Title: 10.1-Advanced Power Query & Data Modeling Guide
Date: 2025-11-05 15:47
Status: Child
Tag: Power BI Power Query data modeling Data Analysis
🎯 Overview
This guide covers advanced Power BI techniques, focusing on data connection, transformation via Power Query, appending datasets, dynamic folder imports, conditional logic, reporting with matrices, and introductory data modeling. Core concepts emphasize handling large datasets efficiently, ensuring data integrity, and creating combined reports from multiple sources.
Key Learning Objectives:
- Connect and transform CSV/Excel data.
- Append static datasets for combined analysis.

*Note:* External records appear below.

(* ===== verification/ConnectionFacts.v ===== *)
(** How the programs of Connection.v change the slot they work on. *)

From S2P Require Import Prelude Common Codec Sha256 Config Policy Http Socks ClientHello.
From S2P Require Import Receipt Journal Buffer Server Connection Invariant.

Section Facts.
Context `{Inet} `{SysLaws}.
Context (cfg : maelys_egress_config) (pols : list maelys_egress_policy).
Context (Hcfg : config_ok cfg).

Local Abbreviation Frame := (Frame cfg pols).
Local Abbreviation base := (base cfg pols).
Local Abbreviation live := (live cfg pols).
Local Abbreviation slot_ok := (slot_ok cfg pols).
Local Abbreviation quiet := (quiet cfg pols).
Local Abbreviation softly := (softly cfg pols).

(** * Quiet programs *)

Lemma quiet_monotonic_now : quiet monotonic_now.
Proof. apply quiet_call. Qed.
Lemma quiet_wall_now : quiet wall_now.
Proof. apply quiet_call. Qed.
Hint Resolve quiet_monotonic_now quiet_wall_now : quiet.

Lemma quiet_socket_release h : quiet (socket_release h).
Proof. unfold socket_release. solve_quiet. Qed.
Hint Resolve quiet_socket_release : quiet.

Lemma quiet_open_command_release id : quiet (open_command_release id).
Proof. unfold open_command_release. solve_quiet. Qed.
Hint Resolve quiet_open_command_release : quiet.

Lemma quiet_open_command_complete id r : quiet (egress_open_command_complete id r).
Proof. unfold egress_open_command_complete. solve_quiet. Qed.
Hint Resolve quiet_open_command_complete : quiet.

Lemma quiet_count_audit_failure : quiet count_audit_failure.
Proof. apply quiet_count_metric. Qed.
Hint Resolve quiet_count_audit_failure : quiet.

Lemma quiet_attest_receipt att r : quiet (attest_receipt att r).
Proof. unfold attest_receipt. solve_quiet. Qed.
Lemma quiet_append_to_audit r : quiet (append_to_audit r).
Proof. unfold append_to_audit. solve_quiet. Qed.
Lemma quiet_watch_or_modify fd i t w : quiet (watch_or_modify fd i t w).
Proof. unfold watch_or_modify. solve_quiet. Qed.
Lemma quiet_quota_allowance slot : quiet (quota_allowance slot).
Proof. unfold quota_allowance. solve_quiet. Qed.
Hint Resolve quiet_attest_receipt quiet_append_to_audit quiet_watch_or_modify
  quiet_quota_allowance : quiet.

(** * Soft programs *)

Lemma softly_release_client slot : softly slot (release_client slot).
Proof. unfold release_client. solve_softly. Qed.
Lemma softly_release_upstream slot : softly slot (release_upstream slot).
Proof. unfold release_upstream. solve_softly. Qed.
Lemma softly_quota_deny slot scope : softly slot (egress_quota_deny slot scope).
Proof. unfold egress_quota_deny. solve_softly. Qed.
Hint Resolve softly_release_client softly_release_upstream softly_quota_deny : softly.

- Import dynamic data from folders for scalability.
- Apply conditional columns for bucketing.
- Build matrix reports and refresh data.
- Model relationships between tables.
🔗 Data Connection & Initial Setup
Connecting to Data Sources
- Power BI Workflow: Start with a blank report. Use Home > Get Data to connect sources.
- Preferred Formats for Large Data:
- CSV: Lightweight (e.g., 800 KB vs. 10 MB Excel), ideal for flat data storage. Faster loading for large volumes (e.g., 7-10 lakh rows).
- Excel: Supports formatting, formulas, macros, but heavier; avoid for raw data import.
- Steps to Connect CSV:
- Get Data > File > CSV > Select file > OK.
- Preview data; click Transform Data to enter Power Query Editor (for transformations) or Load (direct to Power BI).
- Transform vs. Load:
- Transform Data: Opens Power Query Editor for cleaning/transformation.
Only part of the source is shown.